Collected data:
(** The codes of transactions that are refused for good: for the signature, the sequence,
    the form or the kind. *)
Definition final_code (e : remote_error) : Prop :=
  exists c text, re_codes e = Some (Some c, text) /\ In c ["tx_bad_auth"; "tx_bad_seq"; "tx_malformed"; "tx_not_supported"].
(** A failure that may pass: no code is final, and there is no status, one of the server or
    of its rate limit, or another than that of a bad request whose message is of a timeout
    or of a refused or reset connection. *)
Definition may_pass (e : remote_error) : Prop :=
  ~ final_code e
  /\ match re_status e with
     | None => True
     | Some s => s = 0 \/ 500 <= s \/ s = 429 \/ s <> 400 /\ exists part, In part ["timeout"; "econnrefused"; "econnreset"] /\ contains_str part (to_lower (re_message e)) = true
     end.
Lemma final_code_spec e :
  final_code e <-> match re_codes e with Some (c, _) => tx_code c ["tx_bad_auth"; "tx_bad_seq"; "tx_malformed"; "tx_not_supported"] | None => false end = true.
Proof.
  unfold final_code. destruct (re_codes e) as [[[c|] text]|]; [|by split; [intros (? & ? & ? & _)|]..].
  unfold tx_code. rewrite includes_spec, list_elem_of_In. split; [by intros (? & ? & [= <- <-] & H)|]. intros H. by exists c, text.
Qed.
Lemma hides_spec parts e : hides parts e = true <-> exists part, In part parts /\ contains_str part (to_lower (re_message e)) = true.
Proof. apply existsb_exists. Qed.
Lemma delays_bounded base limit k n : fold_right Z.add 0 (map (delay base limit) (seq n k)) <= Z.of_nat k * Z.max 0 limit.
Proof.
  revert n. induction k as [|k IH]; intros n; [cbn; lia|]. cbn [seq map fold_right]. specialize (IH (S n)). rewrite Nat2Z.inj_succ, Z.mul_succ_l. unfold delay at 1. lia.
Qed.
Lemma submission_again e :
  let refused := match re_codes e with Some (c, _) => tx_code c ["tx_bad_auth"; "tx_bad_seq"; "tx_malformed"; "tx_not_supported"] | None => false end in
  let status_again := match re_status e with None => true | Some s => (s =? 0) || (500 <=? s) || (s =? 429) || hides ["timeout"; "econnrefused"; "econnreset"] e end in
  negb refused && negb (bool_decide (re_status e = Some 400)) && status_again = true <-> may_pass e.
Proof.
  cbn zeta. unfold may_pass. rewrite final_code_spec, not_true_iff_false, <- negb_true_iff, <- andb_assoc, andb_true_iff, andb_true_iff. apply and_iff_compat_l.
  destruct (re_status e) as [s|]; [|by rewrite bool_decide_eq_false_2].
  rewrite negb_true_iff, bool_decide_eq_false, !orb_true_iff, !Z.eqb_eq, Z.leb_le, hides_spec. split.
  - intros [Hs H]. assert (s <> 400) by congruence. tauto.
  - intros H. split; [intros [= ->]|]; destruct H as [H|[H|[H|[H ?]]]]; try lia; tauto.
Qed.

(** C40. A submission is answered by one attempt: the first that succeeds, the first whose
    failure does not pass, or the last that the limit allows.  A failure passes unless the
    signature, the sequence, the form or the kind of the transaction is refused, the request
    is bad, or the status is another that is neither the server's, nor its rate limit's, nor
    of a lost connection.  What is waited for doubles from the base up to the longest wait,
    and in all is at most the longest for each retry. *)
Theorem submission_bounded {A} maxRetries baseDelay maxDelay (answers : nat -> outcome remote_error A) :
  let r := submitTransaction maxRetries baseDelay maxDelay answers in
  exists k, (k <= maxRetries)%nat
    /\ r.2 = map (fun i => Z.min (baseDelay * 2 ^ Z.of_nat i) maxDelay) (seq 0 k) /\ fold_right Z.add 0 r.2 <= Z.of_nat maxRetries * Z.max 0 maxDelay
    /\ (forall i, (i < k)%nat -> exists e, answers i = Exn e /\ may_pass e)
    /\ match answers k with
       | Ok a => r.1 = Ok a
       | Exn e => (k = maxRetries \/ ~ may_pass e) /\ (exists m, r.1 = Exn m)
                  /\ (final_code e -> exists c text, re_codes e = Some (c, text) /\ r.1 = Exn ("Transaction failed (non-retryable): " +:+ text))
       end.
Proof.
  cbn. unfold submitTransaction, retried. match goal with |- context [tries _ _ answers ?a ?o ?f _ _] => destruct (tries_spec baseDelay maxDelay answers a o f maxRetries 0) as (k & Hk & Hd & Hb & Hl) end.
  exists k. rewrite Hd. split_and!; [done|done| | |].
  - pose proof (delays_bounded baseDelay maxDelay k 0). nia.
  - intros i Hi. destruct (Hb i Hi) as (e & He & Ha). exists e. split; [done|]. by apply submission_again.
  - cbn [Nat.add] in Hl. destruct (answers k) as [a|e]; [done|]. destruct Hl as [Hl Hend]. split_and!; [|by eexists|].
    + destruct Hend as [Hend|Hend]; [by left|right]. intros Hp%submission_again. congruence.
    + intros Hf. pose proof Hf as Hcode%final_code_spec. destruct Hf as (c & text & Hc & _). exists (Some c), text. split; [done|]. rewrite Hl, Hc in *. by rewrite Hcode.
Qed.

(** The documented status of a refused approval, a second approval and a second execution
    is 403, 409 and 409. *)
Theorem undocumented_statuses : map getHttpStatusForContractError [5001; 5003; 5004] = [400; 400; 400].
Proof. by vm_compute. Qed.
(** The deployed tipping contract numbers its errors from 1 to 12: none is known, the rate
    limit and the pause are final. *)
Theorem contract_codes_unknown : map classifyContractError [1; 2; 3; 4; 5; 6; 7; 8; 9; 10; 11; 12] = replicate 12 UNKNOWN.
Proof. by vm_compute. Qed.
(** The message of an error of fetch is in none of the lists: a network that is down for
    one attempt makes a transaction unverified. *)
Theorem fetch_never_retried :
  let answers n := match n with O => Exn (plain "fetch failed") | _ => Ok (true, true) end in
  verifyTransaction 3 1000 10000 answers (String.string_of_list_ascii (replicate 64 "a"%char)) = (false, []).
Proof. by vm_compute. Qed.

Task to carry out: Each line of the records, from the opening one through the line holding "cbn zeta. unfold", should be restated word for word, with nothing else in the answer.

Solution for this exercise:
(** The codes of transactions that are refused for good: for the signature, the sequence,
    the form or the kind. *)
Definition final_code (e : remote_error) : Prop :=
  exists c text, re_codes e = Some (Some c, text) /\ In c ["tx_bad_auth"; "tx_bad_seq"; "tx_malformed"; "tx_not_supported"].
(** A failure that may pass: no code is final, and there is no status, one of the server or
    of its rate limit, or another than that of a bad request whose message is of a timeout
    or of a refused or reset connection. *)
Definition may_pass (e : remote_error) : Prop :=
  ~ final_code e
  /\ match re_status e with
     | None => True
     | Some s => s = 0 \/ 500 <= s \/ s = 429 \/ s <> 400 /\ exists part, In part ["timeout"; "econnrefused"; "econnreset"] /\ contains_str part (to_lower (re_message e)) = true
     end.
Lemma final_code_spec e :
  final_code e <-> match re_codes e with Some (c, _) => tx_code c ["tx_bad_auth"; "tx_bad_seq"; "tx_malformed"; "tx_not_supported"] | None => false end = true.
Proof.
  unfold final_code. destruct (re_codes e) as [[[c|] text]|]; [|by split; [intros (? & ? & ? & _)|]..].
  unfold tx_code. rewrite includes_spec, list_elem_of_In. split; [by intros (? & ? & [= <- <-] & H)|]. intros H. by exists c, text.
Qed.
Lemma hides_spec parts e : hides parts e = true <-> exists part, In part parts /\ contains_str part (to_lower (re_message e)) = true.
Proof. apply existsb_exists. Qed.
Lemma delays_bounded base limit k n : fold_right Z.add 0 (map (delay base limit) (seq n k)) <= Z.of_nat k * Z.max 0 limit.
Proof.
  revert n. induction k as [|k IH]; intros n; [cbn; lia|]. cbn [seq map fold_right]. specialize (IH (S n)). rewrite Nat2Z.inj_succ, Z.mul_succ_l. unfold delay at 1. lia.
Qed.
Lemma submission_again e :
  let refused := match re_codes e with Some (c, _) => tx_code c ["tx_bad_auth"; "tx_bad_seq"; "tx_malformed"; "tx_not_supported"] | None => false end in
  let status_again := match re_status e with None => true | Some s => (s =? 0) || (500 <=? s) || (s =? 429) || hides ["timeout"; "econnrefused"; "econnreset"] e end in
  negb refused && negb (bool_decide (re_status e = Some 400)) && status_again = true <-> may_pass e.
Proof.
  cbn zeta. unfold may_pass. rewrite final_code_spec, not_true_iff_false, <- negb_true_iff, <- andb_assoc, andb_true_iff, andb_true_iff. apply and_iff_compat_l.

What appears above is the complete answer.